For me, both sacrifice and ecstasy were better in private, where I could live out my contradictions unseen. I understand why Padre Pio wanted to suffer in silence: He could enjoy the release of sacrifice without the spectacle of public bleeding.
Just before I’d moved to Philadelphia for grad school, I had a birthday party. “Wow, thirty-three,” said my friend Alissa. “The Christological year. The year you find out what you’re willing to die for.”
I thought then about the bodies of the men. As a girl, I’d discarded the theological pastiche of my mother’s spiritual life as too chaotic, but I’d clung to the idea of self-martyrdom as a channel for ecstasy, transferring mine instead to something tangible: the most concrete bodies I could find, men of mud and earth. I made these ordinary men into small gods, unable to see what I was actually seeking—a restoration of faith, through the body.

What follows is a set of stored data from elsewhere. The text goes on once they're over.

Lemma section_locked q m userID host : between (ctry (WithDesktopConnectionLock (vm_id m) (connect_section has_computer background layout probe nativeGateway q m userID host)))
  (fun r tr => match r with inl _ => True | inr t => exists tr', tr = HUnlock (vm_id m) :: tr' /\ section_result m userID (TokenDigest (cr_token q)) t tr' end).
Proof.
  apply between_try. apply (between_lock _ _ _ _ _ _ (section_result m userID (TokenDigest (cr_token q)))); [apply acquire_cwp |].
  intros tr Hpos Hl. by apply connect_section_safe.
Qed.

Lemma returned_later userID digest d tr tr' : extends tr tr' -> connection_returned userID digest d tr -> connection_returned userID digest d tr'.
Proof. intros E [m Hm]. exists m. by eapply password_given_later. Qed.

Lemma between_connect h q userID :
  between (createNativeDesktopConnection has_computer background layout probe format_time nativeGateway h q userID)
    (fun d tr => connection_returned userID (TokenDigest (cr_token q)) d tr).
Proof.
  unfold createNativeDesktopConnection. apply (between_bind _ _ _ _ _ (fun _ => True)); [apply between_safe; intros; by apply safe_some |]. intros vmid _.
  apply (between_bind _ _ _ _ _ (fun _ => True)); [apply between_safe; intros; by apply safe_ensure |]. intros _ _.
  apply (between_bind _ _ _ _ _ (fun _ => True)); [apply between_safe; intros; apply safe_user_access |]. intros _ _.
  apply (between_bind _ _ _ _ _ (fun _ => True)); [apply between_safe; intros; by apply safe_ensure |]. intros _ _.
  apply (between_bind _ _ _ _ _ (fun _ => True)); [apply between_safe; intros; apply safe_running |]. intros m _.
  apply (between_bind _ _ _ _ _ (fun _ => True)); [apply between_safe; intros; apply safe_host |]. intros host _.
  eapply between_then; [apply section_locked |]. intros r tr Hr.
  eapply (safe_bind _ _ _ _ _ _ (fun _ _ => True)); [apply safe_each; intros; apply safe_auditing |]. intros [] t E _.
  destruct r as [e | tk]; [apply safe_then_fail, safe_auditing |]. destruct Hr as (tr' & -> & Hr). cbn [tk_outcome]. unfold section_result in Hr.
  destruct (tk_outcome tk) as [e | [[i policy] certificate]]; [apply safe_then_fail, safe_auditing |].
  assert (connection_returned userID (TokenDigest (cr_token q)) (describe nativeGateway m host i policy certificate) (HUnlock (vm_id m) :: tr')) as Hd.
  { exists m. destruct Hr as (after & e & before & -> & Hg). by exists (HUnlock (vm_id m) :: after), e, before. }
  apply (returned_later _ _ _ _ _ E) in Hd.
  eapply (safe_bind _ _ _ _ _ _ (fun _ _ => True)); [destruct (is_connection i); [apply safe_auditing | by apply safe_ret] |].
  intros [] t' E' _. apply safe_ret. by eapply returned_later.
Qed.
End connect_proofs.

(** * What opening a desktop guarantees

    The claim about createNativeDesktopConnection, and a run of it. *)

Section claims.
Context `{Sha256} `{Collation} `{UnicodeLower} `{RdpX509} {W : Type} (has_input : bool) (legacy_revoker : string) (has_computer : bool).
Context (background layout probe : bytes) (format_time : time -> string) (nativeGateway : option BrokerRoute) (home : string -> Z).
Definition changeAgentDesktopPower (action : string) : ctl JobInfo :=
  lease ← requireAgentLease h;
  censure ((action == "start") || (action == "stop")) (EReply 400 "invalid_power_request");;
  vmid ← csome (Atoi (l_desktop_id lease)) (EReply 500 "invalid_lease");
  replayed_or ("agent:" +:+ l_agent_id lease) (fun key fingerprint =>
    m ← reply_on (managedVirtualMachine vmid) 404 "managed_vm_not_found";
    censure (negb (power_conflict action (vm_status m))) (EReply 409 "power_state_conflict");;
    token ← reply_on (crandom 18) 500 "internal_error";
    submit_power
      (job_row ("job_" +:+ OpaqueToken token) key fingerprint ("agent.desktop_" +:+ action) 0 vmid (vm_node m) (vm_node m)
        (JObj (detail_of [("lease_id", text (l_id lease)); ("agent_id", text (l_agent_id lease)); ("vmid", number vmid); ("action", text action)])) "")
      m vmid action
      (fun job => auditRequest h (l_agent_id lease) ("agent.desktop_" +:+ action +:+ "_requested") "desktop_lease" (l_id lease)
         [("agent_id", text (l_agent_id lease)); ("vmid", number vmid)])).

Definition admin_request {A} (session : Session) (csrf : string) (next : ctl A) : ctl A :=
  censure (is_admin session) (EReply 403 "permission_denied");;
  censure (ConstantTimeEqual csrf (CSRFToken session)) (EReply 403 "invalid_csrf_token");;
  next.

Definition changeVirtualMachinePower (session : Session) (csrf vmidText action : string) : ctl JobInfo :=
  admin_request session csrf (
  replayed_or ("user:" +:+ UserID (SessionUser session)) (fun key fingerprint =>
    vmid ← csome (Atoi vmidText) (EReply 400 "invalid_power_request");
    censure ((0 <? vmid) && ((action == "start") || (action == "stop"))) (EReply 400 "invalid_power_request");;
    summary ← reply_on desktopInventory 502 "pve_unavailable";
    m ← csome (List.find (fun m => (vm_id m =? vmid) && (vm_kind m == "qemu") && negb (vm_template m)) (sm_vms summary)) (EReply 404 "managed_vm_not_found");
    censure (vm_managed m) (EReply 404 "managed_vm_not_found");;
    censure (negb (power_conflict action (vm_status m))) (EReply 409 "power_state_conflict");;
    token ← reply_on (crandom 18) 500 "internal_error";
    submit_power
      (job_row ("job_" +:+ OpaqueToken token) key fingerprint ("pve.vm_" +:+ action) 0 vmid (vm_node m) (vm_node m)
        (JObj (detail_of [("vmid", number vmid); ("action", text action); ("node", text (vm_node m))])) (UserID (SessionUser session)))
      m vmid action
      (fun job => auditRequest h (UserID (SessionUser session)) ("virtual_machine." +:+ action +:+ "_requested") "job" (JobID job) [("vmid", number vmid)]))).
End power.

I see, now, the danger in calling surrender sacred. I see why Padre Pio’s name sung out to me from my own story.
After an abortion I didn’t tell Leo about, I thought I was free. But even as I rebuilt myself at UC San Diego, studying literature and writing, I had flashes of yearning—for the flooded senses of girl-just-born lust I’d felt with Leo; for the rough of his hand against my back. It seemed to come in waves, this reaching back, at critical moments.
When I was closest to landing on my own path, it would kick in. Instead of making conscious, difficult choices to craft and hammer a life of my own making, I sometimes ached to be spun through a cyclone that would obliterate my dreams, ambitions, boundaries, and sense of self. It was a pattern that would replay later with Ramon, and others after him.
How many times had I yearned to hand ownership of this vessel to someone—something, anything—else? A god, a man, a baby, a drug, a dance. Like young Francesco, I got high on offering myself for consumption.
*
Stigmata is considered a religious miracle and a personal communion because the wounds parallel those of Christ, allowing the recipient to share his body and blood. St. Francis of Assisi carried the first documented case of stigmata in 1227, and since then, the Church has recorded close to four hundred other cases. Yet only sixty of those stigmatics became recognized saints. The rest were simply people who, the Church believes, gained access to God through their bodies. Some of us only learn this way—by dismantling the self and gouging out its borders.
Most scholarship about stigmata focuses on whether the wounds are divine. In Padre Pio: The True Story , Bernard Ruffin writes, “For every genuine stigmatic, whether holy or hysterical, saintly or satanic, there are at least two whose wounds are self-inflicted.” But maybe divine origin is not the point.
Before I drove to Vineland to visit the heart, I’d been asking myself whether it is possible to achieve divinity through the body. But kneeling in the pew that day, I realized there is no other way. The body is our only vehicle for ecstasy. The culmination of Pio’s physical devotion to God was his body divided, his parts strewn around the world as relics. I’d made gods of these ordinary men, wanting to believe my physical offering was an act of devotion, and like Pio, parts of me were left with them. Rubbing the cold brass of my rings, I wondered: How many times can we offer ourselves for consumption without also becoming relics?